Then in 2006, my aunt was taken to ER after collapsing in her kitchen. She was told that she had hypothyroidism and needed an ICD due to a prolonged QT interval. I was surprised and shared my information, but I felt it was truly just a curious fact. Later, in the fall of that same year, my mother began having episodes of “passing out” and my dad would find her “asleep” on the floor or in her chair at the computer. One day she called 911 to just have her vitals checked and as the Paramedics were checking her she went into a deadly heart rhythm and full code arrest. They quickly defibrillated her and took her to the ER. She was observed in the ER having multiple runs of ventricular tachycardia. The next morning, she was going through an angiogram procedure and went into full code arrest 2 times, having to be resuscitated. An ICD was placed and when she woke up, she was informed she had a condition called Long QT syndrome. This was getting spooky and way too close to home. I was still not convinced that I was truly in danger.

Shortly after, I was informed that a cousin of mine had just died at the age of 33. She had gone for a run, came home, took a nap, and was found dead by her mom. That was it. I was done messing around. After seeing my cardiologist, I was genetically tested, and it was confirmed that I had Congenital Long QT Syndrome Type 2 and Type 5. I quickly scheduled my ICD placement surgery. I was informed I would no longer be able to be a Firefighter as a result. This was devastating but I had to do it. I felt it was the only real, safe choice. I had a full and exciting 18 ½ year career as a FF/PM with some of the most amazing people in the world. I was lucky.

In 2007 I became a Certified Flight Paramedic and flew for nearly 9 years while I put myself through nursing school. I became an RN in March 2016.

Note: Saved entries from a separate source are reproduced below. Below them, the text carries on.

Lemma text_append buf p s bytes : text_at buf p s -> no0 bytes -> p + zlen s + zlen bytes < zlen buf -> exists b b',
  store buf (p + zlen s) bytes = Some b /\ aset b (p + zlen s + zlen bytes) 0 = Some b' /\ zlen b' = zlen buf /\ text_at b' p (s ++ bytes).
Proof.
  intros H Hb Hr. pose proof (text_range _ _ _ H) as [Hp _]. pose proof (zlen_nonneg s). pose proof (zlen_nonneg bytes).
  exists (Prelude.put buf (p + zlen s) bytes), (Prelude.put buf (p + zlen s) (bytes ++ [0])).
  assert (El : zlen (bytes ++ [0]) = zlen bytes + 1) by (rewrite zlen_app; done).
  split; [apply store_ok; lia|]. split; [rewrite aset_put by (rewrite zlen_put; lia); f_equal; apply put_put; change (zlen [0]) with 1; lia|].
  split; [apply zlen_put; lia|]. apply text_at_spec in H as (Hs0 & _ & Hs & _). apply text_at_spec. split; [by apply Forall_app|]. split; [done|]. split.
  - intros k c Hk. apply lookup_app_Some in Hk as [Hk|[Hge Hk] ].
    + pose proof (lookup_lt_Some _ _ _ Hk). rewrite aget_put by lia. rewrite (proj2 (Z.leb_gt _ _)) by (unfold zlen in *; lia). cbn [andb]. by apply Hs.
    + pose proof (lookup_lt_Some _ _ _ Hk). rewrite aget_put by lia. unfold zlen in *.
      rewrite (proj2 (Z.leb_le _ _)), (proj2 (Z.ltb_lt _ _)) by lia. cbn [andb].
      replace (p + Z.of_nat k - (p + Z.of_nat (length s))) with (Z.of_nat (k - length s)) by lia. rewrite aget_nat, lookup_app_l by done. done.
  - rewrite aget_put by lia. rewrite zlen_app, (proj2 (Z.leb_le _ _)), (proj2 (Z.ltb_lt _ _)) by lia. cbn [andb].
    rewrite aget_app by lia. rewrite (proj2 (Z.ltb_ge _ _)) by lia. by replace (p + (zlen s + zlen bytes) - (p + zlen s) - zlen bytes) with 0 by lia.
Qed.

Lemma text_second buf p c s : text_at buf p (c :: s) -> aget buf (p + 1) = Some (match s with [] => 0 | c :: _ => c end).
Proof. intros H. apply (text_first _ _ s). by eapply text_tail. Qed.

Lemma findNextEOL_spec buf p t : text_at buf p t -> strStartsWith t (str "> ") = false ->
  findNextEOL buf p = Some (match since newline t with [] => None | _ => Some (p + zlen (until newline t)) end).
Proof.
  intros H Hp. unfold findNextEOL, char_is. rewrite (text_first _ _ _ H), !obind_Some.
  set (a := match t with [] => 0 | c :: _ => c end).
  assert (E : exists b : bool, (if a =? 62 then char_is buf (p + 1) 32 else Some false) = Some b /\
               (if b then char_is buf (p + 2) 0 else Some false) = Some false).
  { subst a. destruct t as [|a t]; [by exists false|]. destruct (Z.eqb_spec a 62) as [->|_]; [|by exists false].
    unfold char_is at 1. rewrite (text_second _ _ _ _ H), obind_Some. eexists. split; [done|].
    destruct t as [|b t]; [done|]. destruct (Z.eqb_spec b 32) as [->|_]; [|done]. cbn in Hp. by destruct t. }
  destruct E as (b & E1 & E2). unfold char_is in E1, E2. rewrite E1, obind_Some, E2, obind_Some.
  rewrite (text_scan _ _ _ H newline) by done. rewrite obind_Some, (text_char _ _ _ H), obind_Some.
  destruct (since newline t) as [|c r] eqn:Ec; [done|]. apply since_head in Ec. unfold newline in Ec. by destruct (Z.eqb_spec c 0) as [->|].
Qed.

Definition port_text (s : port) (t : list Z) : Prop := zlen (s_ATBuffer s) = ENG_BUF_LEN /\ text_at (s_ATBuffer s) (s_ATBufferCur s) t.

(** The newlines in front of a text are skipped. *)
Lemma skip_newlines_spec s t : port_text s t -> skip_newlines s =
  Ret tt (Port (s_ATBuffer s) (s_ATBufferCur s + zlen (until text t)) (events s)) /\
  port_text (Port (s_ATBuffer s) (s_ATBufferCur s + zlen (until text t)) (events s)) (since text t).
Proof.
  intros [Hl H]. split; [|split; [done|by apply text_since] ]. unfold skip_newlines. rewrite (bind_Ret get _ s s s) by done.
  erewrite bind_Ret by (unfold lift; rewrite (text_scan _ _ _ H text); [done|]; intros c; unfold text; by destruct (Z.eqb_spec c 0) as [->|]). done.
Qed.
Lemma ditch_spec s : zlen (s_ATBuffer s) = ENG_BUF_LEN -> exists b, ditch s = Ret tt (Port b 0 (events s)) /\ port_text (Port b 0 (events s)) [].
Proof.
  intros Hl. exists (Prelude.put (s_ATBuffer s) 0 [0]). unfold ENG_BUF_LEN in Hl. split.
  - unfold ditch. rewrite (bind_Ret get _ s s s) by done. erewrite bind_Ret by (unfold lift; rewrite aset_put by lia; done). done.
  - split; [cbn; rewrite zlen_put by (change (zlen [0]) with 1; lia); done|]. cbn. apply text_at_spec. split; [constructor|]. split; [lia|].
    split; [done|]. rewrite aget_put by (change (zlen [0]) with 1; lia). done.
Qed.

(** A line is complete: it is closed with a NUL, and the cursor is behind it. *)
Lemma close_line s t : port_text s t -> since newline t <> [] -> exists b r, after (since newline t) = Some r /\
  aset (s_ATBuffer s) (s_ATBufferCur s + zlen (until newline t)) 0 = Some b /\
  text_at b (s_ATBufferCur s) (until newline t) /\ port_text (Port b (s_ATBufferCur s + zlen (until newline t) + 1) (events s)) r.
Proof.
  intros [Hl (H0 & pre & post & E & Ep)] Hne. destruct (since newline t) as [|c r] eqn:Ec; [done|]. pose proof (until_since newline t) as Eu. rewrite Ec in Eu.
  assert (H0' : no0 (until newline t ++ r)).
  { rewrite <- Eu in H0. apply Forall_app in H0 as [Hw Hs]. apply Forall_cons in Hs as [_ Hs]. by apply Forall_app. }
  destruct (text_cut pre (until newline t) c r post H0') as (b & Eb & Eb' & T1 & T2). exists b, r. split; [done|].
  assert (Eold : s_ATBuffer s = pre ++ until newline t ++ c :: r ++ 0 :: post) by (rewrite E, <- Eu at 1; by rewrite <- app_assoc).
  rewrite <- Ep, Eold. split; [done|]. split; [done|]. split; [|done]. cbn. rewrite <- Hl, Eold, Eb'. autorewrite with cbits. lia.
Qed.

(** ** Reading *)

Definition chunk (K : Z) (e : event) : Prop := zlen (event_bytes e) <= K.

Lemma flat_cons e es : flat (e :: es) = event_bytes e ++ flat es.
Proof. done. Qed.

Lemma load_cons e es : load (e :: es) = (event_size e + load es)%nat.
Proof. done. Qed.

Lemma read_events_spec room K es : Forall (chunk K) es -> K <= room ->
  match read_events room es with
  | (Some l, es') => l <> [] /\ flat es = l ++ flat es' /\ (load es' < load es)%nat /\ zlen l <= K /\ Forall (chunk K) es'
  | (None, es') => flat es = flat es' /\ (load es' < load es \/ es' = [])%nat /\ Forall (chunk K) es'
  end.
Proof.
  intros H Hr. induction H as [|e es He H IH]; [cbn; auto|]. destruct e as [ [|c l]| |]; cbn [read_events].
  - split; [done|]. split; [left; rewrite load_cons; cbn [event_size]; lia|done].
  - unfold chunk in He. cbn [event_bytes] in He. rewrite (proj2 (Z.leb_le _ _)) by lia. rewrite flat_cons. split; [done|]. split; [done|]. split; [rewrite load_cons; cbn [event_size]; lia|done].
  - rewrite flat_cons. cbn [event_bytes app]. destruct (read_events room es) as [ [l|] es'].
    + destruct IH as (A & B & C & D). split; [done|]. split; [done|]. split; [rewrite load_cons; cbn [event_size]; lia|done].
    + destruct IH as (A & B & C). split; [done|]. split; [|done]. destruct B as [B|B]; [left; rewrite load_cons; cbn [event_size]; lia|by right].
  - split; [done|]. split; [left; rewrite load_cons; cbn [event_size]; lia|done].
Qed.

(** A call, from the text [t] that is left in the buffer and with the events
    [es] to come, of which it may take some. *)
Definition call_ok (t : list Z) (es : list event) (r : option Z) (s' : port) : Prop :=
  exists t', port_text s' t' /\ (load (events s') <= load es)%nat /\
  match r with
  | Some p => exists l, text_at (s_ATBuffer s') p l /\ next_line (t ++ flat es) = Some (l, t' ++ flat (events s'))
  | None => since text (t ++ flat es) = since text (t' ++ flat (events s')) /\ (load (events s') < load es \/ events s' = [])%nat
  end.

Section Reading.
Context (K L : Z) (HL : L + K < ENG_BUF_LEN).

(** What is to come. *)
Definition coming (es : list event) : Prop := Forall (chunk K) es /\ no0 (flat es).

Lemma coming_read room es : coming es -> K <= room -> forall r es', read_events room es = (r, es') ->
  coming es' /\ flat es = default [] r ++ flat es' /\ (load es' <= load es)%nat /\
  match r with Some l => l <> [] /\ no0 l /\ zlen l <= K /\ (load es' < load es)%nat | None => (load es' < load es \/ es' = [])%nat end.
Proof.
  intros [Hc H0] Hr r es' E. pose proof (read_events_spec room K es Hc Hr) as H. rewrite E in H. destruct r as [l|].
  - destruct H as (A & B & C & D & F). rewrite B in H0. apply Forall_app in H0 as [H0 H1]. repeat split; try done; try lia.
  - destruct H as (B & C & F). rewrite B in H0. split; [by split|]. split; [done|]. split; [|done]. destruct C as [C| ->]; [lia|cbn; lia].
Qed.

(** After some reading, what is left and what is to come are what they were but
    for newlines at the front. *)
Definition same_stream (t : list Z) (es : list event) (t' : list Z) (es' : list event) : Prop :=
  exists sk, newlines sk /\ t ++ flat es = sk ++ t' ++ flat es'.

Lemma same_refl t es es' : flat es = flat es' -> same_stream t es t es'.
Proof. intros E. exists []. split; [by constructor|by rewrite E]. Qed.
Lemma same_trans t1 e1 t2 e2 t3 e3 : same_stream t1 e1 t2 e2 -> same_stream t2 e2 t3 e3 -> same_stream t1 e1 t3 e3.
Proof. intros (k1 & N1 & E1) (k2 & N2 & E2). exists (k1 ++ k2). split; [by apply Forall_app|]. by rewrite E1, E2, app_assoc. Qed.
Lemma same_since t es t' es' : same_stream t es t' es' -> since text (t ++ flat es) = since text (t' ++ flat es').
Proof. intros (sk & N & ->). apply since_app_skip. by apply newlines_text. Qed.
Lemma same_skip t es : same_stream t es (since text t) es.
Proof. exists (until text t). split; [apply newlines_text, until_all|]. by rewrite app_assoc, until_since. Qed.
Lemma calm_stream t es t' es' : same_stream t es t' es' -> calm L (t ++ flat es) -> calm L (t' ++ flat es').
Proof. intros (sk & N & ->). by apply calm_skip. Qed.

Lemma since_none P t : Forall (fun c => P c = false) t <-> since P t = [].
Proof.
  split; [|apply since_nil]. intros H. rewrite <- (app_nil_r t). by rewrite (proj1 (since_app_skip P t [] H)).
Qed.
Lemma texts_since t : since newline t = [] -> texts t.
Proof. apply since_nil. Qed.

Lemma strip_prompt t k : strStartsWith (t ++ k) (str "> ") = false -> strStartsWith t (str "> ") = false.
Proof.
  change (str "> ") with [62; 32]. destruct t as [|a t]; [done|]. cbn [app strStartsWith]. destruct (a =? 62); [|done].
  destruct t as [|b t]; [done|]. cbn [app strStartsWith]. destruct (b =? 32); [|done]. by destruct t, k.
Qed.

Lemma since_app P t k : since P t <> [] -> since P (t ++ k) = since P t ++ k.
Proof. induction t as [|c t IH]; [done|]. cbn [app since]. by destruct (P c). Qed.
Lemma skip_app t k : since text (since text t ++ k) = since text (t ++ k).
Proof.
  destruct (since text t) as [|c r] eqn:E.
  - by rewrite (proj1 (since_app_skip text t k (since_nil _ _ E))).
  - rewrite (since_app text t k) by by rewrite E. rewrite E. cbn [app since]. apply since_head in E. by rewrite E.
Qed.

(** Newlines, then text, then the NUL. *)
Lemma read_loop_spec fuel s sk t :
  zlen (s_ATBuffer s) = ENG_BUF_LEN -> text_at (s_ATBuffer s) (s_ATBufferCur s) t -> s_ATBufferCur s = zlen sk ->
  newlines sk -> texts t -> coming (events s) -> calm L (sk ++ t ++ flat (events s)) -> (load (events s) < fuel)%nat ->
  exists r s' t', read_loop fuel (zlen sk + zlen t) s = Ret r s' /\ port_text s' t' /\ coming (events s') /\
    same_stream t (events s) t' (events s') /\ (load (events s') <= load (events s))%nat /\
    match r with
    | Some e => since text t' = t' /\ since newline t' <> [] /\ e = s_ATBufferCur s' + zlen (until newline t')
    | None => texts t' /\ (load (events s') < load (events s) \/ events s' = [])%nat
    end.
Proof.
  revert s sk t. induction fuel as [|fuel IH]; intros s sk t Hl Ht Ec Hsk Htx Hc Hcalm Hf; [lia|].
  pose proof (calm_room L sk t _ Hsk Htx Hcalm) as Hroom. pose proof (zlen_nonneg sk). pose proof (zlen_nonneg t).
  assert (HK : 0 <= K \/ events s = []).
  { destruct (events s) as [|e es]; [by right|]. left. destruct Hc as [Hc _]. apply Forall_cons in Hc as [Hc _]. unfold chunk in Hc.
    pose proof (zlen_nonneg (event_bytes e)). lia. }
  pose proof (proj2 (text_range _ _ _ Ht)) as Hin. rewrite Hl, Ec in Hin. cbn [read_loop].
  rewrite (proj2 (Z.eqb_neq _ 0)) by lia. erewrite bind_Ret by done. cbv beta.
  unfold sys_read. rewrite bind_assoc. rewrite (bind_Ret get _ _ _ _) by done. cbv beta.
  destruct HK as [HK|E0].
  2: { rewrite E0 in *. cbn [read_events]. eexists None, (Port (s_ATBuffer s) (s_ATBufferCur s) []), t. split; [done|]. split; [done|].
    split; [done|]. split; [by apply same_refl|]. split; [done|]. split; [done|by right]. }
  unfold ENG_BUF_LEN in HL.
  destruct (read_events (ENG_BUF_LEN - (zlen sk + zlen t)) (events s)) as [r es'] eqn:Er.
  destruct (coming_read (ENG_BUF_LEN - (zlen sk + zlen t)) (events s) Hc ltac:(unfold ENG_BUF_LEN; lia) _ _ Er) as (Hc' & Ef & Hle & Hr).
  rewrite bind_assoc. erewrite bind_Ret by done. cbv beta. erewrite bind_Ret by done. cbv beta.
  destruct r as [bytes|]; cbn [default from_option id] in Ef.
  2: { eexists None, _, t. split; [done|]. split; [by split|]. split; [done|]. split; [by apply same_refl|]. split; [done|]. by split. }
  destruct Hr as (Hne & Hb0 & HbK & Hlt). rewrite (bind_Ret get _ _ _ _) by done. cbn [s_ATBuffer].
  destruct (text_append _ _ _ bytes Ht Hb0 ltac:(unfold ENG_BUF_LEN in *; lia)) as (b1 & b2 & E1 & E2 & El2 & T2). rewrite Ec in E1, E2.
  erewrite bind_Ret by (unfold lift; rewrite E1; done). erewrite bind_Ret by (unfold lift; rewrite E2; done). erewrite bind_Ret by done. cbv beta. cbn [s_ATBufferCur events].
  set (s1 := Port b2 (s_ATBufferCur s) es').
  destruct (skip_newlines_spec s1 (t ++ bytes)) as [Es [Hl2 T3] ]; [split; [by rewrite <- Hl|done]|]. erewrite bind_Ret by exact Es. rewrite (bind_Ret get _ _ _ _) by done.
  set (s2 := Port (s_ATBuffer s1) (s_ATBufferCur s1 + zlen (until text (t ++ bytes))) (events s1)) in *.
  assert (Hstream : same_stream t (events s) (since text (t ++ bytes)) es').
  { exists (until text (t ++ bytes)). split; [apply newlines_text, until_all|]. by rewrite Ef, app_assoc, (app_assoc (until _ _)), until_since. }
  assert (Hcalm1 : calm L (t ++ flat (events s))) by by apply (calm_skip L sk).
  assert (Hp : strStartsWith (since text (t ++ bytes)) (str "> ") = false).
  { destruct (since text (t ++ bytes)) as [|c r0] eqn:Ex; [done|]. apply (strip_prompt _ (flat es')). rewrite <- Ex. rewrite <- (since_app text) by by rewrite Ex.
    rewrite <- app_assoc, <- Ef. by apply calm_prompt in Hcalm1. }
  erewrite bind_Ret by (unfold lift; rewrite (findNextEOL_spec _ _ _ T3 Hp); done). cbv beta.
  destruct (since newline (since text (t ++ bytes))) as [|c r0] eqn:En.
  - (* no line yet *)
    assert (Esk : newlines (sk ++ until text (t ++ bytes))).
    { apply Forall_app. split; [done|]. apply newlines_text, until_all. }
    destruct (IH s2 (sk ++ until text (t ++ bytes)) (since text (t ++ bytes))) as (r & s' & t' & E & P & C & S & Lo & R); try done.
    + cbn. rewrite Ec, zlen_app. done.
    + by apply texts_since.
    + assert (Eall : (sk ++ until text (t ++ bytes)) ++ since text (t ++ bytes) ++ flat es' = sk ++ t ++ flat (events s)).
      { rewrite Ef, <- (app_assoc sk), (app_assoc (until text _)), until_since, <- app_assoc. done. }
      cbn [events s2 s1]. by rewrite Eall.
    + change (events s2) with es'. lia.
    + change (events s2) with es' in *. exists r, s', t'. replace (zlen sk + zlen t + zlen bytes) with (zlen (sk ++ until text (t ++ bytes)) + zlen (since text (t ++ bytes))).
      2: { rewrite zlen_app. pose proof (f_equal zlen (until_since text (t ++ bytes))) as El. rewrite !zlen_app in El. lia. }
      split; [done|]. split; [done|]. split; [done|]. split; [by eapply same_trans|]. split; [lia|].
      destruct r; [done|]. destruct R as [Rt R]. split; [done|]. destruct R as [R|R]; [left; lia|by right].
  - eexists (Some _), s2, (since text (t ++ bytes)). split; [done|]. split; [done|]. split; [done|]. split; [done|]. change (events s2) with es'. split; [lia|].
    rewrite since_idem, En. by split.
Qed.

Through the years I have educated myself as much as I can about my condition. I have been on a solid treatment plan of Propranolol ER 80mg daily, Potassium 99mg daily, Magnesium 250mg daily, with every 6 months a checkup with the cardiologist and device interrogation. I have the Credible Meds app on my phone and always cross-reference every medication I take to even treat a simple cold.  I have had a few bumps through the years, but I have done relatively well.

Then in January of 2021, I went for a routine mammogram, and they found something. Long story short I was diagnosed with Malignant Invasive ductal carcinoma- HER 2 positive breast cancer. Well, this was going to be a challenge. What medications would we use that are safe for LQT? What about chemotherapy? What about nausea and side effects? What about losing electrolytes? This is why I am sharing my story. I thought I am sure I am not the only LQT survivor that this will happen to. I wanted to share my experience and what I’ve learned. Anything to help or encourage another who may face this or something similar.

My first advice is to always speak up for yourself, be your own advocate. Never assume. We had a saying in the fire department “trust but verify”. The first step for me was the placement of a port. The team was wonderful and allowed me to check every medication and we spoke openly about the procedure. It went perfectly. I only used Tylenol for the surgical pain when I got home.

After port placement, I was scheduled for chemotherapy. One of the biggest challenges was finding an antiemetic to treat the strong nausea that comes with chemotherapy. My doctor spent considerable time on this and found a medication that worked beautifully. Aprepitant 125mg on day 1 of chemo and 80mg on days 4 and 5 at the same time each day.  Another challenge was to find a safe anti-diarrheal. Lomotil 2.5 mg tab up to 4 times a day as needed worked perfectly and usually 1 to 2 doses worked for 24 – 36 hours. Steroids are used prior to chemotherapy and for days after. Dexamethasone worked well at 4mg every 12 hours on days 2 and 3. The chemotherapy itself posed no danger to LQT. Any pain I had in my head, joints, or muscles was controlled with Tylenol. I have completed the 6 prescribed rounds of Chemo and I have seen my cardiologist, and all is well at this time.

I am now waiting to hear about surgery. I will continue to ask questions, advocate, and educate myself regarding the medications and procedure to keep myself safe. I am doing double flat mastectomy and the challenge is the repositioning and safe manipulation of the ICD. My surgeon is confident and has performed this plenty of times and I trust her. I am fully aware it will look very different than it does now. That’s ok. I can LIVE with that.

I truly do feel so very lucky to have been diagnosed early enough twice with conditions that are treatable and manageable ONLY if caught in time. I am a witness to the benefits of regular checkups and routine exams and how they can save your life.  I hope this information and shared experience can help at least one person. We are survivors and hopefully there will be many more in the future because of us, and the amazing researchers and doctors fighting the fight!